## Problem statement
Return, from the material below, each line in which the word "properties" is present.

## Exercise input
(** * Sidetree core: DID identifier parsing and the document composer

    Shallow embedding of [lib/core/versions/latest/Did.ts], and of the
    operations of [DocumentComposer] that its test-suite exercises, together
    with the properties the specification states about them.

    [DocumentComposer.ts] itself is not among the sources: its functions are
    modelled from the specification, in the order of checks that the
    expectations of the test-suite fix, and every such definition says so.

    Conventions:
    - a JavaScript string is a [string]; every character stands for one code
      unit, indices and lengths count code units;
    - [throw new SidetreeError(code)] is [Throw code] in the [Result] monad,
      and an [async] function is its synchronous result;
    - the collaborators of [Did.ts] whose code is not among the sources (the
      platform [URL] class, [Encoder], [Multihash], [CreateOperation]) are
      the fields of an interface class, so that every theorem on [Did.ts]
      holds for any implementation of them;
    - a plain JavaScript value is a [JSON] term, an object literal the list
      of its properties in the order they are written. *)

From Stdlib Require Import Strings.String Strings.Ascii Lists.List.
From Stdlib Require Import ZArith.ZArith Bool.Bool Arith.PeanoNat micromega.Lia.
Import ListNotations.

Local Open Scope list_scope.
Local Open Scope string_scope.
(** * SFMC translation block: the save-to-de relay and the widget's form checks

    A shallow embedding of [save-to-de.js] (the serverless relay with its
    in-memory token cache) and of the parts of [customBlock.js] that collect
    and check the form ([collectFieldData], [sanitizeInput],
    [convertFieldsToDataRows], [saveToDataExtension]).

    Modelling boundary.
    - JavaScript numbers are the integers of [Z] plus [NaN]; this is exact for
      the safe-integer range of doubles, which covers epoch milliseconds,
      HTTP status codes and token lifetimes.  Fractions and infinities are
      not represented, and beyond that range the source rounds where [Z]
      does not: a statement that gives the value of an arithmetic result
      carries the hypothesis that operands and result are safe integers.
    - Turning an object or an array into a string or a number never throws
      here.  In the source it throws for an object with an own [toString]
      key (JSON can build one); a statement that depends on the coercion
      going through carries the hypothesis that the value is primitive.
    - Strings are [string]; the Unicode-aware builtins [String.toLowerCase],
      [String.trim] and the string-to-number coercion are parameters of the
      development, so every theorem holds for whatever the engine computes.
    - [JSON.stringify] is not unfolded: a request body is the value handed to
      it.  [console.log] and the [details] field of the 500 reply (which
      depends on [NODE_ENV]) are not modelled.
    - One invocation runs from start to end: interleaving of concurrent
      invocations at [await] points is outside the model. *)

From Stdlib Require Import ZArith List String Ascii Bool Lia DecimalString.
Import ListNotations.
Local Open Scope string_scope.
Local Open Scope Z_scope.
Set Warnings "-register-all".

(* ------------------------------------------------------------------ *)
(** ** JavaScript values *)

Inductive JsNum : Type :=
| Num (z : Z)
| NaN.

Inductive JsVal : Type :=
| VUndefined
| VNull
| VBool (b : bool)
| VNum (n : JsNum)
| VStr (s : string)
| VArr (items : list JsVal)
| VObj (props : list (string * JsVal)).

(** Errors that can be thrown while the relay runs. *)
Inductive JsError : Type :=
| Err (message : string)                 (* [new Error(message)] thrown by the code *)
| TypeErr (target : JsVal) (key : string) (* property read on [undefined] or [null] *)
| FetchErr (message : string)            (* [fetch] rejected: network failure *)
| SyntaxErr.                             (* [response.json()] on a body that is not JSON *)

Inductive Outcome (A : Type) : Type :=
| Returned (a : A)
| Thrown (e : JsError).
Arguments Returned {A} a.
Arguments Thrown {A} e.

Module Js.

Definition string_of_Z (z : Z) : string := NilZero.string_of_int (Z.to_int z).

Definition string_of_nat (n : nat) : string := NilZero.string_of_uint (Nat.to_uint n).

(** Sum, difference and product are those of [Z]: they are the source's
    whenever operands and result are safe integers. *)
Definition num_add (a b : JsNum) : JsNum :=
  match a, b with
  | Num x, Num y => Num (x + y)
  | _, _ => NaN
  end.

Definition num_sub (a b : JsNum) : JsNum :=
  match a, b with
  | Num x, Num y => Num (x - y)
  | _, _ => NaN
  end.

Definition num_mul (a b : JsNum) : JsNum :=
  match a, b with
  | Num x, Num y => Num (x * y)
  | _, _ => NaN
  end.

(** [a < b]: false as soon as one side is [NaN]. *)
Definition num_lt (a b : JsNum) : bool :=
  match a, b with
  | Num x, Num y => x <? y
  | _, _ => false
  end.

Definition string_of_num (n : JsNum) : string :=
  match n with
  | Num z => string_of_Z z
  | NaN => "NaN"
  end.

(** [String(v)], as a template literal applies it.  Total: the TypeError of
    the source for an object with an own [toString] key is not modelled. *)
Fixpoint toString (v : JsVal) : string :=
  match v with
  | VUndefined => "undefined"
  | VNull => "null"
  | VBool true => "true"
  | VBool false => "false"
  | VNum n => string_of_num n
  | VStr s => s
  | VArr items =>
      (fix join (l : list JsVal) : string :=
         match l with
         | [] => ""
         | x :: rest =>
             let sx := match x with
                       | VUndefined | VNull => ""
                       | _ => toString x
                       end in
             match rest with
             | [] => sx
             | _ :: _ => sx ++ "," ++ join rest
             end
         end) items
  | VObj _ => "[object Object]"
  end.

(** Truthiness, as [!v], [a && b] and [a || b] test it. *)
Definition truthy (v : JsVal) : bool :=
  match v with
  | VUndefined | VNull => false
  | VBool b => b
  | VNum (Num z) => negb (z =? 0)
  | VNum NaN => false
  | VStr s => negb (String.eqb s "")
  | VArr _ | VObj _ => true
  end.

(** [a || b] *)
Definition or_else (a b : JsVal) : JsVal := if truthy a then a else b.

Definition isArray (v : JsVal) : bool :=
  match v with
  | VArr _ => true
  | _ => false
  end.

Fixpoint lookup (key : string) (props : list (string * JsVal)) : JsVal :=
  match props with
  | [] => VUndefined
  | (k, v) :: rest => if String.eqb k key then v else lookup key rest
  end.

(** [v.key] for the keys the code reads ([emailName], [fields], [name],
    [value], [access_token], [expires_in] in the relay; [error], [success]
    in the widget): none of them is a builtin property of an array, a
    string, a number or a boolean, so only an object can hold one; reading
    from [undefined] or [null] throws. *)
Definition getProp (v : JsVal) (key : string) : Outcome JsVal :=
  match v with
  | VUndefined | VNull => Thrown (TypeErr v key)
  | VObj props => Returned (lookup key props)
  | _ => Returned VUndefined
  end.

(** [process.env.X]: a string when set, [undefined] otherwise. *)
Definition env_var (x : option string) : JsVal :=
  match x with
  | Some s => VStr s
  | None => VUndefined
  end.

End Js.

(* ------------------------------------------------------------------ *)
(** ** [Date.prototype.toISOString] on epoch milliseconds *)

Module IsoDate.

Definition digit (d : Z) : string :=
  String (ascii_of_nat (48 + Z.to_nat (d mod 10))) EmptyString.

Fixpoint pad (width : nat) (n : Z) : string :=
  match width with
  | O => ""
  | S w => pad w (n / 10) ++ digit n
  end.

(** Proleptic Gregorian date of a day count since 1970-01-01. *)
Definition civil_from_days (days : Z) : Z * Z * Z :=
  let z := days + 719468 in
  let era := z / 146097 in
  let doe := z - era * 146097 in
  let yoe := (doe - doe / 1460 + doe / 36524 - doe / 146096) / 365 in
  let doy := doe - (365 * yoe + yoe / 4 - yoe / 100) in
  let mp := (5 * doy + 2) / 153 in
  let d := doy - (153 * mp + 2) / 5 + 1 in
  let m := if mp <? 10 then mp + 3 else mp - 9 in
  let y := yoe + era * 400 + (if m <=? 2 then 1 else 0) in
  (y, m, d).

Definition year_string (y : Z) : string :=
  if (0 <=? y) && (y <=? 9999) then pad 4 y
  else (if y <? 0 then "-" else "+") ++ pad 6 (Z.abs y).

Definition toISOString (t : Z) : string :=
  let days := t / 86400000 in
  let ms := t mod 86400000 in
  let '(y, m, d) := civil_from_days days in
  year_string y ++ "-" ++ pad 2 m ++ "-" ++ pad 2 d ++ "T"
    ++ pad 2 (ms / 3600000) ++ ":" ++ pad 2 (ms / 60000 mod 60) ++ ":"
    ++ pad 2 (ms / 1000 mod 60) ++ "." ++ pad 3 (ms mod 1000) ++ "Z".

End IsoDate.

(* ------------------------------------------------------------------ *)
(** ** The world the relay runs in *)

(** An outbound HTTP call as handed to [fetch]; [http_body] is the value
    given to [JSON.stringify]. *)
Record HttpRequest : Type := {
  url : string;
  http_method : string;
  http_headers : list (string * string);
  http_body : JsVal
}.

(** What [fetch] resolves to: the status line, the body as [text()] gives
    it, and the body as [json()] gives it ([None] when it does not parse). *)
Record Response : Type := {
  status : Z;
  text : string;
  json : option JsVal
}.

(** node-fetch: [ok] is [status >= 200 && status < 300]. *)
Definition ok (r : Response) : bool := (200 <=? status r) && (status r <? 300).

Inductive FetchOutcome : Type :=
| Rejected (e : JsError)
| Responded (r : Response).

(** [let tokenCache = { token: null, expiresAt: 0 }] *)
Record TokenCache : Type := {
  token : JsVal;
  expiresAt : JsNum
}.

## Exercise solution
    with the properties the specification states about them.
      of its properties in the order they are written. *)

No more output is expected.